Written by ajy | Published 2020/05/30
Tech Story Tags: aws | cloud-security | mfa | cyber-security | security | authentication | multi-factor-authentication | amazon

TLDR Why You Should Use IAM Policies to Enforce MFA on AWS? Why You should use IAM policies to enforce it on your AWS account? In the past life, I was an auditor and performed hundreds of cybersecurityreadiness assessments. This issue presented itself during official or formal assessments as well, resulting in a “failure” or “deviation” identified because of preventable security flaws. Security teams should implement the basics to set their users up for success.via the TL;DR App

In my past life, I was an auditor and performed hundreds of cybersecurity
readiness assessments. These were sometimes called “gap analysis” and
the essential purpose of these assessments were to provide organizations with the answers to the test for their upcoming official assessment.
One of the first questions I would ask and observations I would perform
is whether all privileged users enabled multi-factor authentication
(MFA) to access the production AWS accounts.
Like the rest of the world, the majority of my clients were hosted on AWS. One of the first items I would ask for is the AWS IAM credential report to review the MFA status of all users with access to the production account.
Unfortunately, it was common to see multiple users without MFA enabled. This issue presented itself during official or formal assessments as well,
resulting in deviations or findings being displayed in their reports.
These reports are presented to prospective customers and current
customers during vendor due diligence activities.
This finding is avoidable, specifically on AWS and I am sure on the other
major CSPs. These organizations cared, they were great security people.
They culturally required MFA in most cases, users would sign acceptable
use policies and information security policies that say they must use
MFA.
The problem is they left the decision to enforce this configuration up to
their users. A recurring cybersecurity threat will always be humans and
often the humans in your organization.
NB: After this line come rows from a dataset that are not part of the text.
Lemma append_blocks_app m d b1 b2 : append_blocks m d (b1 ++ b2) =
  match append_blocks m d b1 with
  | (Err e, m, d) => (Err e, m, d)
  | (Ok (e1, p1), m, d) =>
    match append_blocks m d b2 with
    | (Err e, m, d) => (Err e, m, d)
    | (Ok (e2, p2), m, d) => (Ok (e1 ++ e2, p1 ++ p2), m, d)%list
    end
  end.
Proof.
  revert m d. induction b1 as [|[[[hdr h] w] raw] b1 IH]; intros m d; cbn [append_blocks app].
  - by destruct (append_blocks m d b2) as [[[[]|] ?] ?].
  - destruct (write_block m d raw) as [[[pos|] m1] d1]; [|done]. rewrite IH.
    destruct (append_blocks m1 d1 b1) as [[[[e1 p1]|] m2] d2]; [|done].
    by destruct (append_blocks m2 d2 b2) as [[[[]|] ?] ?].
Qed.
Lemma append_blocks_heights m d blocks es ps m' d' : append_blocks m d blocks = (Ok (es, ps), m', d') ->
  map (fun p => bi_height p.2) es = map (fun w : BlockWrite => w.1.1.2) blocks.
Proof.
  revert m d es ps m' d'. induction blocks as [|[[[hdr h] w] raw] blocks IH]; intros m d es ps m' d'; cbn [append_blocks]; [by intros [= <-]|].
  destruct (write_block m d raw) as [[[pos|] m1] d1]; [|done].
  destruct (append_blocks m1 d1 blocks) as [[[[es' ps']|] m2] d2] eqn:E; [|done]. intros [= <- <- <- <-]. simpl. f_equal. by eapply IH.
Qed.

(** The tip after two batches is the tip after one, if no height is in both. *)
Definition new_tip_height (known : Z) (tip : option (Z * BlockHash)) : Z := match tip with Some (h, _) => h | None => known end.
Lemma highest_tip_in known es h x : highest_tip known es = Some (h, x) -> h ∈ map (fun p => bi_height p.2) es.
Proof.
  unfold highest_tip. induction es as [|p es IH] using rev_ind; [done|]. rewrite fold_left_app, map_app, elem_of_app. cbn [fold_left map].
  destruct (_ && _); [intros [= <- _]; right; left|]. intros H. left. by apply IH.
Qed.
Lemma highest_tip_app known e1 e2 :
  (forall h, h ∈ map (fun p => bi_height p.2) e1 -> h ∉ map (fun p => bi_height p.2) e2) ->
  highest_tip known (e1 ++ e2) =
  match highest_tip (new_tip_height known (highest_tip known e1)) e2 with Some t => Some t | None => highest_tip known e1 end.
Proof.
  intros Hd. destruct (highest_tip known e1) as [[h x]|] eqn:E; cbn [new_tip_height].
  - apply highest_tip_in in E as Hin. specialize (Hd h Hin). unfold highest_tip in E |- *. rewrite fold_left_app, E.
    assert (known <= h) as Hk.
    { clear Hd Hin e2. revert h x E. induction e1 as [|p e1 IH] using rev_ind; intros h x; [done|]. rewrite fold_left_app. cbn [fold_left].
      destruct (Z.leb_spec known (bi_height p.2)); cbn [andb]; [|apply IH]. destruct (match _ with None => true | _ => _ end); [by intros [= <- _]|apply IH]. }
    induction e2 as [|p e2 IH] using rev_ind; [done|]. rewrite map_app, not_elem_of_app in Hd. destruct Hd as [Hd1 Hd2].
    rewrite !fold_left_app. cbn [fold_left]. rewrite IH by done. clear IH.
    assert (bi_height p.2 <> h) by (intros <-; apply Hd2; left).
    set (acc := fold_left _ e2 (None : option (Z * BlockHash))).
    assert (forall h' x', acc = Some (h', x') -> h < h') as Hacc.
    { unfold acc. clear acc Hd2. induction e2 as [|q e2 IHe] using rev_ind; intros h' x'; [done|]. rewrite map_app, not_elem_of_app in Hd1. destruct Hd1 as [Ha Hb].
      rewrite fold_left_app. cbn [fold_left]. destruct (Z.leb_spec h (bi_height q.2)); cbn [andb]; [|by apply IHe].
      destruct (match _ with None => true | _ => _ end); [|by apply IHe]. intros [= <- _]. assert (bi_height q.2 <> h) by (intros <-; apply Hb; left). lia. }
    destruct acc as [[h' x']|].
    + specialize (Hacc h' x' eq_refl). destruct (Z.leb_spec known (bi_height p.2)), (Z.leb_spec h (bi_height p.2)); cbn [andb]; try done;
        destruct (Z.ltb_spec h' (bi_height p.2)); try done; lia.
    + destruct (Z.leb_spec known (bi_height p.2)), (Z.leb_spec h (bi_height p.2)); cbn [andb]; destruct (Z.ltb_spec h (bi_height p.2)); try done; lia.
  - unfold highest_tip in E |- *. rewrite fold_left_app, E. by destruct (fold_left _ e2 _).
Qed.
Some organizations have flexible
policies that allow new users to configure MFA within their first week
or no defined time frame at all.
New users are eager to get to work and sometimes miss key items like enabling MFA,
I do not think they are to blame.
Security teams should implement the basics to set their users up for success.
On AWS you can reduce this risk by configuring a Force MFA IAM policy that requires all users to sign in to the AWS console with MFA. If they do
not sign on with MFA, they will have their normal permissions revoked
and only be able to enable MFA.
In this 10 minute video, I demonstrate how to implement this force
MFA policy on your AWS account (watch on 2x and it’s only 5 minutes).
If you are not a video type, check out this AWS blog that outlines step by step instructions to implement this crucial security configuration (however, the policy in this link is missing a required action element for the policy to work).

Why does this matter?

Alleviating the administrative burden of managing MFA for all new users helps your system administrators and security engineers focus on things that matter. Chasing down new users to enable MFA might work when you are a team of 10 or 20.
However, as you scale your organization you will have to automate security best practices and use technology to enforce your policies. This IAM policy is an example of taking an automated approach to security best practices and eliminating the human threat vector associated with MFA
misconfigurations.
Compliance assessments are not fun, they are often draining and cause a lot of heartburn. This discomfort is exacerbated when these assessments result in a “failure” or “deviation” identified because of preventable security flaws.
Wherever you can reduce or eliminate the potential for a finding in your
assessment, you should immediately take those steps. This policy helps
reduce evidence requests from your auditors as well, freeing up your
team to protect your systems instead of capturing outdated screenshots.